- _Assignment_
Output only the lines below from the one containing "rewrite (get_body_miss fullKey e st1)" to the one containing "object and [fullKey]", exactly as written, both ends kept.

==== Record set

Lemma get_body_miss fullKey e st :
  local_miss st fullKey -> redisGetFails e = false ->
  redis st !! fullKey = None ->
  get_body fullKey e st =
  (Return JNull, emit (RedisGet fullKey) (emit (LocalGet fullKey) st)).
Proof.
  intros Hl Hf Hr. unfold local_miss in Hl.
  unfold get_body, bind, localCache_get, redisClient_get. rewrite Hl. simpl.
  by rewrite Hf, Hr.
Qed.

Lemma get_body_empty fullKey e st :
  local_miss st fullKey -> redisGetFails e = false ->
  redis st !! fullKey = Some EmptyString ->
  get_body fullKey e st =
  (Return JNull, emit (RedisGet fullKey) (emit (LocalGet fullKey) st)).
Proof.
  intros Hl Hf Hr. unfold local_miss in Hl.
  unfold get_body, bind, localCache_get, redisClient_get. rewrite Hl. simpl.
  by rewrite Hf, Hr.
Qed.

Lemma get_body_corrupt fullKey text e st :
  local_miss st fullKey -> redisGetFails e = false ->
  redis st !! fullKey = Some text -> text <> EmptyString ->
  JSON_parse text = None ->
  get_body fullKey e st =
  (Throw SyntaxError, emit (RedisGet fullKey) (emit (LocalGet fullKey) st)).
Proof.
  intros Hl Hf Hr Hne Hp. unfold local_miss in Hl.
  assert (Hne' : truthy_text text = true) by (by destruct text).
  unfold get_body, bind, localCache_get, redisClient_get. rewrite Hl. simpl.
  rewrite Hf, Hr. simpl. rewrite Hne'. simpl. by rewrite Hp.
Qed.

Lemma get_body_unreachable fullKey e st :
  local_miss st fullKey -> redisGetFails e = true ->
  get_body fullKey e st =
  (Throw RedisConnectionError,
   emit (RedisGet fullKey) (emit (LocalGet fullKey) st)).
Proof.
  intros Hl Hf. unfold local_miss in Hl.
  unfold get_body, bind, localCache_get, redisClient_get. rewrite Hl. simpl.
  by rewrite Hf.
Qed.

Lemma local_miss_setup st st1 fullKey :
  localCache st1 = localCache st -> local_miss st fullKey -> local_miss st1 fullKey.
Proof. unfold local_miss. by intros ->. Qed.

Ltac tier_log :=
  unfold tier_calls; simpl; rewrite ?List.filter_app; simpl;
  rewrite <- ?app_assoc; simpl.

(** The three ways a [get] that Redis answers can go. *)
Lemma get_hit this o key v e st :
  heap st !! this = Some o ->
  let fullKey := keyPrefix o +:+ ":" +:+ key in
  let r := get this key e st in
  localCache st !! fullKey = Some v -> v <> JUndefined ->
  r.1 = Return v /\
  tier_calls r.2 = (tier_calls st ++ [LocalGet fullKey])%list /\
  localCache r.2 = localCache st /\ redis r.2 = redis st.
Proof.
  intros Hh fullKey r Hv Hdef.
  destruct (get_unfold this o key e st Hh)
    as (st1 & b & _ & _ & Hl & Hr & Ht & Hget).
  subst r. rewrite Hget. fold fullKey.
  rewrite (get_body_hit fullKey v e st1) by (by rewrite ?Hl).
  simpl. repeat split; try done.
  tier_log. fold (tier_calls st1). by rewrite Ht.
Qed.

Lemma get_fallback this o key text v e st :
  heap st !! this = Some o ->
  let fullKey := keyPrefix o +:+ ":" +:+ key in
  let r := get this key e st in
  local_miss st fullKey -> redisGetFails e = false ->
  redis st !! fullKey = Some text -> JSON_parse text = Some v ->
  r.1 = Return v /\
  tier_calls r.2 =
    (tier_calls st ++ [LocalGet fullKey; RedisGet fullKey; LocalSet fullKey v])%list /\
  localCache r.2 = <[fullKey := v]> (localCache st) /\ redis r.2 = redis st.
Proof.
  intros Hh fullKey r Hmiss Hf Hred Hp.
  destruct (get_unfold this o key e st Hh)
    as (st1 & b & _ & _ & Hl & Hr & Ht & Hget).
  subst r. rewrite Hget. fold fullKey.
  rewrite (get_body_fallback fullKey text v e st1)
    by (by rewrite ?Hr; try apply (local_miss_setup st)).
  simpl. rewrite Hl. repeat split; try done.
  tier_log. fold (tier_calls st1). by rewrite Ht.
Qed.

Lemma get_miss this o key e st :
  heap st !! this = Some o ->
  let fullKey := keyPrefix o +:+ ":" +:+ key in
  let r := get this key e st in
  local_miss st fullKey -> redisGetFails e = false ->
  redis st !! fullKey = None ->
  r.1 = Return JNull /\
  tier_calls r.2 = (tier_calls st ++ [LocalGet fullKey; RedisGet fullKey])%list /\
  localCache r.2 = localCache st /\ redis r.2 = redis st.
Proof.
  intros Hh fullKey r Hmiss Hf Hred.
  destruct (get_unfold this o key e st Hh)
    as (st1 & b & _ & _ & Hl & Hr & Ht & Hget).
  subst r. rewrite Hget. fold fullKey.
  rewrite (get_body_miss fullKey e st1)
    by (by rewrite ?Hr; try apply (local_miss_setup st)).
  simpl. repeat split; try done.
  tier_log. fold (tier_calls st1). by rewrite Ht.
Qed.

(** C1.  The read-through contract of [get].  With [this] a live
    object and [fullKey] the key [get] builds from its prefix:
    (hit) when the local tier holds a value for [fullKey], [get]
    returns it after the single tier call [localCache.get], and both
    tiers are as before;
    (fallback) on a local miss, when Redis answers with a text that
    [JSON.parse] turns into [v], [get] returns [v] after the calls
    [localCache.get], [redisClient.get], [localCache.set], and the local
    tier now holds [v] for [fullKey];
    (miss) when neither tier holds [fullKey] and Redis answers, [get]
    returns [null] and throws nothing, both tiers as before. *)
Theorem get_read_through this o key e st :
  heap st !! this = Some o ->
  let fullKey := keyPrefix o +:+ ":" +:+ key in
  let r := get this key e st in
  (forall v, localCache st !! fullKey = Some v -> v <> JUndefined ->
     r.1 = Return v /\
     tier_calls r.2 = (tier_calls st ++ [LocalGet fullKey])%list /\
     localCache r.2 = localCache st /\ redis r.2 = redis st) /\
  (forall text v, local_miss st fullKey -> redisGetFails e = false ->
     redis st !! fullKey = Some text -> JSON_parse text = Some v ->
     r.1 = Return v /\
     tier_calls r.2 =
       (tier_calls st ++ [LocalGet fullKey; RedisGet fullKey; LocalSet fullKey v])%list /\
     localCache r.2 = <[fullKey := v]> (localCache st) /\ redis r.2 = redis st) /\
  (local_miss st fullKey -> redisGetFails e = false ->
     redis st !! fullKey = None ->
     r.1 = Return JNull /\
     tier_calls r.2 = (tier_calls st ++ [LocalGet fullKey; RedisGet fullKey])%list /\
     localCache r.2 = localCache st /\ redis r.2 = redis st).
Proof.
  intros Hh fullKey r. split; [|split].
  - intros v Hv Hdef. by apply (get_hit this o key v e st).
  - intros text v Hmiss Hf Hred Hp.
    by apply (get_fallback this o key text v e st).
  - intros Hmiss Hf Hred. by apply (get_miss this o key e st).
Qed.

========
==== Record set

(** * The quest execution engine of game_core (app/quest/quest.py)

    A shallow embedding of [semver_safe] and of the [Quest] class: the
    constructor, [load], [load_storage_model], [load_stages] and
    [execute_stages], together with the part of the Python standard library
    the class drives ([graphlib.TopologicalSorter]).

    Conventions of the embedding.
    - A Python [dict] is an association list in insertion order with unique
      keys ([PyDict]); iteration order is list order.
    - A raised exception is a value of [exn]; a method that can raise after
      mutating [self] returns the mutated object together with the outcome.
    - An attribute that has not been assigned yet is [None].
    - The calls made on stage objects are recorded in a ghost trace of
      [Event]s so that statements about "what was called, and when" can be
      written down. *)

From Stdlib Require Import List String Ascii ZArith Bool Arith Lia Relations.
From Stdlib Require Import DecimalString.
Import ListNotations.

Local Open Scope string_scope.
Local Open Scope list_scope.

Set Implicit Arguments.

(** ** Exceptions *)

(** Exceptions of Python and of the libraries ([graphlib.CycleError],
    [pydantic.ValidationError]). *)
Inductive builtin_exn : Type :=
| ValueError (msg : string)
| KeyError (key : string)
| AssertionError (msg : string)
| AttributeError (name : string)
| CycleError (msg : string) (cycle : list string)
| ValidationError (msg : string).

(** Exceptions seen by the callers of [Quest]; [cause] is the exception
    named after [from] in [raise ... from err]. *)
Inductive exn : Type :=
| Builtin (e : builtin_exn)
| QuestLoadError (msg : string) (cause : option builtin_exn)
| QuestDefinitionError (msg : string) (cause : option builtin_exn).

========
==== Record set

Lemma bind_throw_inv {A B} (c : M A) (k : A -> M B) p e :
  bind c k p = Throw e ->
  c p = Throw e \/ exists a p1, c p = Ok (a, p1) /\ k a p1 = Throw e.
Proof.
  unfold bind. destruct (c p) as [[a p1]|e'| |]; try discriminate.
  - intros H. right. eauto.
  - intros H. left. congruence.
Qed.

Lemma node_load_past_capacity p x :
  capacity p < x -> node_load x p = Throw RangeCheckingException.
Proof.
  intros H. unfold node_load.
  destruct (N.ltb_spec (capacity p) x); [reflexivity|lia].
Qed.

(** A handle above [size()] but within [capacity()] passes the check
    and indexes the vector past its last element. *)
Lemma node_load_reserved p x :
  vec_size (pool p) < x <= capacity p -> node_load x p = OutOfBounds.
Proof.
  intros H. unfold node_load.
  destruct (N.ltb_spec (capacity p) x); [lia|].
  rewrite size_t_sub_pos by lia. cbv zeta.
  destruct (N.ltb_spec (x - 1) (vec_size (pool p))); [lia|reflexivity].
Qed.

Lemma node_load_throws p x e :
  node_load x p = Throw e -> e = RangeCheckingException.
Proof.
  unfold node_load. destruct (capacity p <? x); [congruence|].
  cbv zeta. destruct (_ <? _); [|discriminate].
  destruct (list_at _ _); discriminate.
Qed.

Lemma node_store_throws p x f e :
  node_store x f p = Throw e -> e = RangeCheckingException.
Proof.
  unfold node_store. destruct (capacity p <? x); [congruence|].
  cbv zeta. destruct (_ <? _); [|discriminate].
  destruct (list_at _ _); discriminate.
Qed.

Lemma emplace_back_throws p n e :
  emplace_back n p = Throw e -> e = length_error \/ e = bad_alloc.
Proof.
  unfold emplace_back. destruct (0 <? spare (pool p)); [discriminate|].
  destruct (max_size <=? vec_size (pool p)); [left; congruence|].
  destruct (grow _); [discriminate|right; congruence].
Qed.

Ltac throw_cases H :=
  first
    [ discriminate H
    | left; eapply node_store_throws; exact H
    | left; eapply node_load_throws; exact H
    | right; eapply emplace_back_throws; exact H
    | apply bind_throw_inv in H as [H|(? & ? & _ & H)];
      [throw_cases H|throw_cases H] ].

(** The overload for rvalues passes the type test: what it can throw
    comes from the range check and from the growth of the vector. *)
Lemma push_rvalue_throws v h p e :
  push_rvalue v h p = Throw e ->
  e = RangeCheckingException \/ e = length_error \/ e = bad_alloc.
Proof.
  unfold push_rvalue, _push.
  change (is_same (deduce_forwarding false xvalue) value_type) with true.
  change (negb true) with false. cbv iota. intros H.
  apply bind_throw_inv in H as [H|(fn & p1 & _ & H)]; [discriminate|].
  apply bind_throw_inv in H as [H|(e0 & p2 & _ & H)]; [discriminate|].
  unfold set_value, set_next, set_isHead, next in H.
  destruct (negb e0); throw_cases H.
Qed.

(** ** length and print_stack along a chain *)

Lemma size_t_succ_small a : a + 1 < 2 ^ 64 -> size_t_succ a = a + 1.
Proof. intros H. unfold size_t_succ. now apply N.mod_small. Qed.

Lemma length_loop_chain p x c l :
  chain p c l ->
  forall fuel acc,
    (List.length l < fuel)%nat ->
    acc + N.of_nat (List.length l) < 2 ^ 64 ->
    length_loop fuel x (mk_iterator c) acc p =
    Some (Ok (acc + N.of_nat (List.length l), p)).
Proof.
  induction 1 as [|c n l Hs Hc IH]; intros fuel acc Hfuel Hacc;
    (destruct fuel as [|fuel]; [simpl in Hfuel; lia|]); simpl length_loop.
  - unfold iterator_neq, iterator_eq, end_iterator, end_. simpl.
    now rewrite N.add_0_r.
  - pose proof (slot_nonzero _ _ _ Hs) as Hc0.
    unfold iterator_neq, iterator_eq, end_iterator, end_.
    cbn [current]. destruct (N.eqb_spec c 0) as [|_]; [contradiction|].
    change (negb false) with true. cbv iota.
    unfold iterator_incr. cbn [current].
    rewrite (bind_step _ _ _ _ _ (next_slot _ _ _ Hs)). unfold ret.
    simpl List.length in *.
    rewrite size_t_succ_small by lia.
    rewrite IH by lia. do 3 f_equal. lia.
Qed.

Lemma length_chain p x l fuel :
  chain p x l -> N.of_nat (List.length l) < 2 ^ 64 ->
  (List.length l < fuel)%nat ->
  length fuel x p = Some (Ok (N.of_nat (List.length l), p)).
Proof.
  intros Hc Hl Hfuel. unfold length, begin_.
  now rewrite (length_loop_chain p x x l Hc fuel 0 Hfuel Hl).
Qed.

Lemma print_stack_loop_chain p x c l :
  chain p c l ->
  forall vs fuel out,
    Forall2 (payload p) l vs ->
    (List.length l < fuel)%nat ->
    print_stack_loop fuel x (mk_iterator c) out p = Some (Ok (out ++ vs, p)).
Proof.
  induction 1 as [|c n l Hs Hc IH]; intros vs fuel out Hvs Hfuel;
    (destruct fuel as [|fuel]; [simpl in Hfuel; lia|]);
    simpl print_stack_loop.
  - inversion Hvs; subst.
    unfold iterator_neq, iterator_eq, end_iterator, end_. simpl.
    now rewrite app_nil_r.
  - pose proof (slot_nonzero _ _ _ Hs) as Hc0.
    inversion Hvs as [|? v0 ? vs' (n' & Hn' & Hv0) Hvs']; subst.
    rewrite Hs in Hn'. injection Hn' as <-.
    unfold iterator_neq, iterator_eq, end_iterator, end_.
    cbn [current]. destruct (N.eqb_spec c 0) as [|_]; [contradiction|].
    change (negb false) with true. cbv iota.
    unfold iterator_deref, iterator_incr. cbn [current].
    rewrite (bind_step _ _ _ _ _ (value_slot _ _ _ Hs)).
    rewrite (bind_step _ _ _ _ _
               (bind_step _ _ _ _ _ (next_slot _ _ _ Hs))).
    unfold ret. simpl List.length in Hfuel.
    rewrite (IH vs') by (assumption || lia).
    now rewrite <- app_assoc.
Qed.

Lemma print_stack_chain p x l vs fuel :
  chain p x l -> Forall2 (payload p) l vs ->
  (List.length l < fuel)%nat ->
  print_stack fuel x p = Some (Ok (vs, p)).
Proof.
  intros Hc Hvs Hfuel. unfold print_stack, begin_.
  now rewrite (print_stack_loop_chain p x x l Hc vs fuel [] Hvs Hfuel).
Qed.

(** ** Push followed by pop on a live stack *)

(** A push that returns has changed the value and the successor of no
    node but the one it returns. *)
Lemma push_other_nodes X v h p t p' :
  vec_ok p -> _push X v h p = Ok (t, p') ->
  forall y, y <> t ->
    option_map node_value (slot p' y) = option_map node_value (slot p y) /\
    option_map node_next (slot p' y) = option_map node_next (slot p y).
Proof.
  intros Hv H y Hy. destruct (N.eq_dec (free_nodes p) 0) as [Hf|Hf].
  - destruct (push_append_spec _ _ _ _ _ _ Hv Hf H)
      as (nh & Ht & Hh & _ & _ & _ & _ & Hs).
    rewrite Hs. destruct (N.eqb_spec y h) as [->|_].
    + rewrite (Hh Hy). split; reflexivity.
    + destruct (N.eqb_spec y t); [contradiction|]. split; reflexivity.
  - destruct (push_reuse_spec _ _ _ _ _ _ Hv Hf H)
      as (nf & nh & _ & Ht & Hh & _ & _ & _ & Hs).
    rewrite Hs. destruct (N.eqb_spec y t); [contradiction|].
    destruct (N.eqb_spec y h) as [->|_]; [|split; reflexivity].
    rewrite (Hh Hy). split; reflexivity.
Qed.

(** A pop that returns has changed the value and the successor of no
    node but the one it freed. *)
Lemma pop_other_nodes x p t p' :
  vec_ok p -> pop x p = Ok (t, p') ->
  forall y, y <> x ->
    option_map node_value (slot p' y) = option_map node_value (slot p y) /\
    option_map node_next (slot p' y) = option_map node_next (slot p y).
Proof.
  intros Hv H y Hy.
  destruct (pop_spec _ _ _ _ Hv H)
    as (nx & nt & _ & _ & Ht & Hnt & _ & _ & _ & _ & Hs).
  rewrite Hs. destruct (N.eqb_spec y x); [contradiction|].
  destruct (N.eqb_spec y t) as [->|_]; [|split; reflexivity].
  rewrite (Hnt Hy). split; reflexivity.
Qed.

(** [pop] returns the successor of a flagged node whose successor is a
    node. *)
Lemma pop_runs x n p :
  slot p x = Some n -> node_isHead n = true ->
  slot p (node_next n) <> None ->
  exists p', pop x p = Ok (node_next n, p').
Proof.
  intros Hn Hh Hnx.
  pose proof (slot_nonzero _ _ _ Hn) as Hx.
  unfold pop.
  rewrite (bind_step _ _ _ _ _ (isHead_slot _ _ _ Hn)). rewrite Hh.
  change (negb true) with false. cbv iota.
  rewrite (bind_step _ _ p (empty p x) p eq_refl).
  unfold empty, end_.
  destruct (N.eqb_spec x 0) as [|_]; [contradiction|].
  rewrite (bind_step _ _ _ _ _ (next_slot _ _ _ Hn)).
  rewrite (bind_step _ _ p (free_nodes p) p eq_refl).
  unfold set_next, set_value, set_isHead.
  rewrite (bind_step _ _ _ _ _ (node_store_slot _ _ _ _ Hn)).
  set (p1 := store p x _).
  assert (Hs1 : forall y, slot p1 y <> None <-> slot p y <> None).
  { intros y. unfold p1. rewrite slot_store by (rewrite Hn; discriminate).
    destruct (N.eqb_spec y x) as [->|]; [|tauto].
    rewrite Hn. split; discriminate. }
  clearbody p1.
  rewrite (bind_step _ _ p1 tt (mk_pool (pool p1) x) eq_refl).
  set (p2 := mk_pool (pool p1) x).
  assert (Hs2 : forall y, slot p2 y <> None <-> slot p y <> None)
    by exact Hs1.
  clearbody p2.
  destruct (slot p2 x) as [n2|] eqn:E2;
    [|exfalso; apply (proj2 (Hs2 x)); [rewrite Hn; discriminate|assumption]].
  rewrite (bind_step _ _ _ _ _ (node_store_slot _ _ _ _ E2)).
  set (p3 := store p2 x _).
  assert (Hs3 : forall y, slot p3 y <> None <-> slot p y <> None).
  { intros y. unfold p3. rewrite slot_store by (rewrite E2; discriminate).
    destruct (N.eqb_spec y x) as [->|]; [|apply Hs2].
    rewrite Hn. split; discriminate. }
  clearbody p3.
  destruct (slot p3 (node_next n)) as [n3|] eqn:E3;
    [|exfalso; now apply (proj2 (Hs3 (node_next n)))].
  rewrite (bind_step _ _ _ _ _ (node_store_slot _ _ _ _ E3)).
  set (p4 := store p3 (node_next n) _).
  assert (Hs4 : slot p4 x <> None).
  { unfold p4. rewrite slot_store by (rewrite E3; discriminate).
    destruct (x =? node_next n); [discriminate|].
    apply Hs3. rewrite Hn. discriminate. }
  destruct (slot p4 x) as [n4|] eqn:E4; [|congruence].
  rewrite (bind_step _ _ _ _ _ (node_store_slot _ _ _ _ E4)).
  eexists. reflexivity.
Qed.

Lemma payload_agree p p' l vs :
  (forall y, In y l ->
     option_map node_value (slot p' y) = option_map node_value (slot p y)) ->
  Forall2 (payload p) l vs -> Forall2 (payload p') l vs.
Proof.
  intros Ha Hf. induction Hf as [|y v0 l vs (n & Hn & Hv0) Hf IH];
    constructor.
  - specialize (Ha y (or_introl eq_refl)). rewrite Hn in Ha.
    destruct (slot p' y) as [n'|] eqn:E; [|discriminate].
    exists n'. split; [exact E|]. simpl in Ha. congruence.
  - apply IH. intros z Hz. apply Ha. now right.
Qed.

========

- _Response to this exercise_
  rewrite (get_body_miss fullKey e st1)
    by (by rewrite ?Hr; try apply (local_miss_setup st)).
  simpl. repeat split; try done.
  tier_log. fold (tier_calls st1). by rewrite Ht.
Qed.

(** C1.  The read-through contract of [get].  With [this] a live
    object and [fullKey] the key [get] builds from its prefix:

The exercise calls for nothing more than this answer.